1990–91 Primera División finals
- Event: 1990–91 Argentine Primera División
| Newell's Old Boys | Boca Juniors |
| 1 | 1 |
- (on aggregate). Newell's won 3–1 on penalties

First leg
| Newell's Old Boys | Boca Juniors |
| 1 | 0 |
- Date: 6 Jul 1991
- Venue: Gigante de Arroyito, Rosario
- Referee: Crespi

Second leg
| Boca Juniors | Newell's Old Boys |
| 1 | 0 |
- Date: 9 Jul 1991
- Venue: La Bombonera, Buenos Aires
- Referee: Francisco Lamolina

= 1990–91 Primera División finals =

The 1990–91 Argentine Primera División finals were the matches to define the 1990–91 season of Argentine Primera División. It was played between Newell's Old Boys (winners of 1990 Apertura) and Boca Juniors (winners of 1991 Clausura).

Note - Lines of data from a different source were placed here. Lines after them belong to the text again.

(* ===== verification/Gob.v ===== *)
(** * Gob: the checks labgob makes before it encodes or decodes (src/src/labgob/labgob.go)

    [checkType] warns about lower-case fields of every type a value can contain, once per
    type; [checkDefault] warns when a value is decoded into a variable that is not at its
    default.  What reflection says of types and values is an argument: [kind_of] and
    [name_of] of a type, and the tree of a value.  The codec of encoding/gob is a
    parameter. *)
From S2P Require Import Prelude GoText.
Local Open Scope Z_scope.
Local Open Scope go_scope.

Module Gob.

(** ** Data *)

Inductive message :=
| LowerCase (field tname : string)
| NonDefault (what : string).

Section gob.
Context {T : Type} `{Countable T}.

(** The kinds [checkType] distinguishes. *)
Inductive kind :=
| Struct (fields : list (string * T))
| SliceOf (elem : T)
| ArrayOf (elem : T)
| PtrTo (elem : T)
| MapOf (elem key : T)
| OtherKind.

Context (kind_of : T -> kind) (name_of : T -> string).
(** [unicode.IsUpper] *)
Context (IsUpper : Z -> bool).

(** The package's variables (a nil [checked] reads as the empty map), and what was
    printed. *)
Record gstate := MkG { checked : gset T; errorCount : Z; printed : list message }.

Definition lower (name : string) : bool :=
  negb (IsUpper (Utf8.DecodeRune (String.list_ascii_of_string name)).1).

(** ** checkType *)

(** The loop over the fields; [rec] is the recursive call. *)
Fixpoint fields_loop (rec : T -> gstate -> res gstate) (t : T) (fields : list (string * T)) (st : gstate)
  : res gstate :=
  match fields with
  | [] => Ret st
  | (name, ft) :: fields =>
      let st :=
        if lower name then
          MkG (checked st) (errorCount st + 1) (printed st ++ [LowerCase name (name_of t)])
        else st in
      let! st := rec ft st in
      fields_loop rec t fields st
  end.

Fixpoint checkType (fuel : nat) (t : T) (st : gstate) : res gstate :=
  match fuel with
  | O => Panic OutOfFuel
  | S fuel =>
      if decide (t ∈ checked st) then Ret st
      else
        let st := MkG ({[t]} ∪ checked st) (errorCount st) (printed st) in
        match kind_of t with
        | Struct fields => fields_loop (checkType fuel) t fields st
        | SliceOf e | ArrayOf e | PtrTo e => checkType fuel e st
        | MapOf e k => let! st := checkType fuel e st in checkType fuel k st
        | OtherKind => Ret st
        end
  end.

(** [TypeOf] of a nil interface is nil, and its [Kind] panics. *)
Definition checkValue (fuel : nat) (t : option T) (st : gstate) : res gstate :=
  match t with Some t => checkType fuel t st | None => Panic NilDereference end.

(** ** checkDefault *)

(** A value as reflection shows it: a basic one is at its default or not. *)
Inductive value :=
| VStruct (tname : string) (fields : list (string * value))
| VPtr (tname : string) (target : option value)
| VBasic (tname : string) (default : bool)
| VOther.

(** [ro]: the value was reached through a field that is not exported, so that its
    [Interface] panics. *)
Fixpoint checkDefault1 (ro : bool) (v : value) (depth : Z) (name : string) (st : gstate) {struct v}
  : res gstate :=
  if decide (depth > 3) then Ret st
  else
    match v with
    | VStruct _ fields =>
        (fix go (fields : list (string * value)) (st : gstate) : res gstate :=
           match fields with
           | [] => Ret st
           | (n, vv) :: fields =>
               let name1 := if decide (name = "") then n else name +:+ "." +:+ n in
               let! st := checkDefault1 (ro || lower n) vv (depth + 1) name1 st in
               go fields st
           end) fields st
    | VPtr _ None => Ret st
    | VPtr _ (Some v) => checkDefault1 ro v (depth + 1) name st
    | VBasic tname dflt =>
        if ro then Panic ReflectUnexported
        else if dflt then Ret st
        else
          let what := if decide (name = "") then tname else name in
          let out := if decide (errorCount st < 1) then printed st ++ [NonDefault what] else printed st in
          Ret (MkG (checked st) (errorCount st + 1) out)
    | VOther => Ret st
    end.

Definition checkDefault (v : option value) (st : gstate) : res gstate :=
  match v with Some v => checkDefault1 false v 1 "" st | None => Ret st end.

(** ** The encoder and the decoder *)

Section codec.
Context {D B : Type} (gobEncode : D -> B) (gobDecode : B -> D).

Definition Encode (fuel : nat) (t : option T) (e : D) (st : gstate) : res (gstate * B) :=
  let! st := checkValue fuel t st in Ret (st, gobEncode e).
Definition Decode (fuel : nat) (t : option T) (into : option value) (b : B) (st : gstate)
  : res (gstate * D) :=
  let! st := checkValue fuel t st in
  let! st := checkDefault into st in
  Ret (st, gobDecode b).
Definition Register (fuel : nat) (t : option T) (st : gstate) : res gstate := checkValue fuel t st.
End codec.

(** ** Lemmas *)

(** What a type's own description contains. *)
Definition children (t : T) : list T :=
  match kind_of t with
  | Struct fields => fields.*2
  | SliceOf e | ArrayOf e | PtrTo e => [e]
  | MapOf e k => [e; k]
  | OtherKind => []
  end.
Definition child (t u : T) : Prop := u ∈ children t.
Definition n_lower (fields : list (string * T)) : Z := zlen (filter (fun f => lower f.1 = true) fields).
Definition lower_fields (t : T) : Z := match kind_of t with Struct fields => n_lower fields | _ => 0 end.

(** The types [new] were checked on the way from [st] to [st'], with [n] warnings besides
    their own. *)
Definition visited (l : list T) (n : Z) (st st' : gstate) (new : list T) : Prop :=
  NoDup new /\ (forall u, u ∈ new -> u ∉ checked st) /\
  checked st' = checked st ∪ list_to_set new /\
  errorCount st' = errorCount st + n + zsum lower_fields new /\
  (forall t, t ∈ l -> t ∈ checked st') /\
  (forall u, u ∈ new -> (exists t, t ∈ l /\ rtc child t u) /\ forall v, child u v -> v ∈ checked st').

Lemma visited_nil st : visited [] 0 st st [].
Proof.
  split_and!; [constructor|by intros ? ?%elem_of_nil|set_solver|cbn; lia|by intros ? ?%elem_of_nil|by intros ? ?%elem_of_nil].
Qed.

Lemma visited_cons t l m n st1 st2 st3 new1 new2 :
  visited [t] m st1 st2 new1 -> visited l n st2 st3 new2 -> visited (t :: l) (m + n) st1 st3 (new1 ++ new2).
Proof.
  intros (D1 & F1 & C1 & E1 & I1 & R1) (D2 & F2 & C2 & E2 & I2 & R2).
  assert (checked st2 ⊆ checked st3) as Hsub by set_solver.
  split_and!.
  - apply NoDup_app. split_and!; [done| |done]. intros u H1 H2. apply (F2 u H2). rewrite C1. set_solver.
  - intros u [H1|H2]%elem_of_app; [by apply F1|]. intros Hin. apply (F2 u H2). rewrite C1. set_solver.
  - rewrite C2, C1, list_to_set_app_L. set_solver.
  - rewrite E2, E1, zsum_app. lia.
  - intros u [->|Hu]%elem_of_cons; [|by apply I2]. apply Hsub, I1. by left.
  - intros u [Hu|Hu]%elem_of_app.
    + destruct (R1 u Hu) as [(x & ->%list_elem_of_singleton & Hx) Hch]. split; [exists t; split; [by left|done]|].
      intros v Hv. by apply Hsub, Hch.
    + destruct (R2 u Hu) as [(x & Hx & Hr) Hch]. split; [exists x; split; [by right|done]|done].
Qed.

Lemma visited_top t st st' new :
  t ∉ checked st ->
  visited (children t) (lower_fields t) (MkG ({[t]} ∪ checked st) (errorCount st) (printed st)) st' new ->
  visited [t] 0 st st' (t :: new).
Proof.
  intros Ht (D & F & C & E & I & R). cbn [checked errorCount] in *. split_and!.
  - constructor; [|done]. intros Hin. apply (F t Hin). set_solver.
  - intros u [->|Hu]%elem_of_cons; [done|]. specialize (F u Hu). set_solver.
  - rewrite C, list_to_set_cons. set_solver.
  - rewrite E, zsum_cons. lia.
  - intros u ->%list_elem_of_singleton. rewrite C. set_solver.
  - intros u [->|Hu]%elem_of_cons.
    + split; [exists t; split; [by left|done]|]. intros v Hv. by apply I.
    + destruct (R u Hu) as [(x & Hx & Hr) Hch]. split; [|done]. exists t. split; [by left|]. by eapply rtc_l.
Qed.

Lemma n_lower_cons f fields : n_lower (f :: fields) = (if lower f.1 then 1 else 0) + n_lower fields.
Proof. unfold n_lower. rewrite filter_cons. case_decide as Hl; [rewrite Hl, zlen_cons; lia|]. by destruct (lower f.1). Qed.

(** The loop over the fields, given what the recursive call does to a type of [U]. *)
Lemma fields_loop_visits (U : gset T) rec t fields st :
  (forall x st1, x ∈ U -> checked st ⊆ checked st1 ->
     exists st2 new, rec x st1 = Ret st2 /\ visited [x] 0 st1 st2 new) ->
  (forall x, x ∈ fields.*2 -> x ∈ U) ->
  exists st' new, fields_loop rec t fields st = Ret st' /\ visited (fields.*2) (n_lower fields) st st' new.
Proof.
  revert st. induction fields as [|[name ft] fields IH]; intros st Hrec HU; cbn [fields_loop].
  { exists st, []. split; [done|apply visited_nil]. }
  set (st1 := if lower name then _ else st).
  assert (checked st1 = checked st) as Hc1 by (unfold st1; by destruct (lower name)).
  destruct (Hrec ft st1) as (st2 & new & -> & Hv); [apply HU; by left|by rewrite Hc1|]. cbn [res_bind].
  assert (checked st ⊆ checked st2) as Hsub by (destruct Hv as (_ & _ & C & _); rewrite C, Hc1; set_solver).
  destruct (IH st2) as (st3 & new2 & -> & Hv2).
  { intros x st4 Hx Hx4. apply Hrec; [done|]. by etrans. }
  { intros x Hx. apply HU. by right. }
  exists st3, (new ++ new2). split; [done|]. rewrite n_lower_cons. cbn [fst fmap list_fmap].
  eapply visited_cons; [|done]. destruct Hv as (D & F & C & E & I & R). split_and!; try done.
  - by rewrite Hc1 in F.
  - by rewrite Hc1 in C.
  - rewrite E. unfold st1. destruct (lower name); cbn [errorCount]; lia.
Qed.

Lemma checkType_visits (U : gset T) fuel t st :
  (forall x y, x ∈ U -> child x y -> y ∈ U) -> t ∈ U -> (size (U ∖ checked st) < fuel)%nat ->
  exists st' new, checkType fuel t st = Ret st' /\ visited [t] 0 st st' new.
Proof.
  intros HU. revert t st. induction fuel as [|fuel IH]; intros t st Ht Hf; [lia|]. cbn [checkType].
  case_decide as Hin.
  { exists st, []. split; [done|]. destruct (visited_nil st) as (? & ? & ? & ? & ? & ?). split_and!; try done.
    - by intros u ->%list_elem_of_singleton.
    - by intros u ?%elem_of_nil. }
  set (st0 := MkG ({[t]} ∪ checked st) (errorCount st) (printed st)).
  assert (forall x st1, x ∈ U -> checked st0 ⊆ checked st1 ->
    exists st2 new, checkType fuel x st1 = Ret st2 /\ visited [x] 0 st1 st2 new) as Hrec.
  { intros x st1 Hx Hsub. apply IH; [done|].
    assert (size (U ∖ checked st1) < size (U ∖ checked st))%nat; [|lia].
    apply subset_size. split; [cbn in Hsub; set_solver|]. intros Hs. cbn in Hsub.
    assert (t ∈ U ∖ checked st1) as Hbad by (apply Hs; set_solver). set_solver. }
  assert (forall y, y ∈ children t -> y ∈ U) as Hch by (intros y Hy; by eapply HU).
  assert (exists st' new, match kind_of t with
      | Struct fields => fields_loop (checkType fuel) t fields st0
      | SliceOf e | ArrayOf e | PtrTo e => checkType fuel e st0
      | MapOf e k => let! st := checkType fuel e st0 in checkType fuel k st
      | OtherKind => Ret st0
      end = Ret st' /\ visited (children t) (lower_fields t) st0 st' new) as (st' & new & -> & Hv).
  { unfold children, lower_fields in *. destruct (kind_of t) as [fields|e|e|e|e k|].
    - by apply (fields_loop_visits U).
    - apply Hrec; [apply Hch; by left|done].
    - apply Hrec; [apply Hch; by left|done].
    - apply Hrec; [apply Hch; by left|done].
    - destruct (Hrec e st0) as (st1 & new1 & -> & Hv1); [apply Hch; by left|done|]. cbn [res_bind].
      destruct (Hrec k st1) as (st2 & new2 & -> & Hv2); [apply Hch; by right; left| |].
      { destruct Hv1 as (_ & _ & C & _). rewrite C. set_solver. }
      exists st2, (new1 ++ new2). split; [done|]. by eapply (visited_cons e [k] 0 0).
    - exists st0, []. split; [done|apply visited_nil]. }
  exists st', (t :: new). split; [done|]. by apply visited_top.
Qed.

The 1990–91 season was the first played under the Apertura and Clausura format, a single round-robin tournament format that lasted for several years in Primera División. Both finalists played a two-legged tie series in order to decide the champion of the whole season.

It was the 5th. league final contested by Boca Juniors after 1923 (won a four-matches series v Huracán) and 1929 (lost v Gimnasia y Esgrima La Plata), 1970, and 1976. On the other hand, it was the 1st league final played by Newell's Old Boys.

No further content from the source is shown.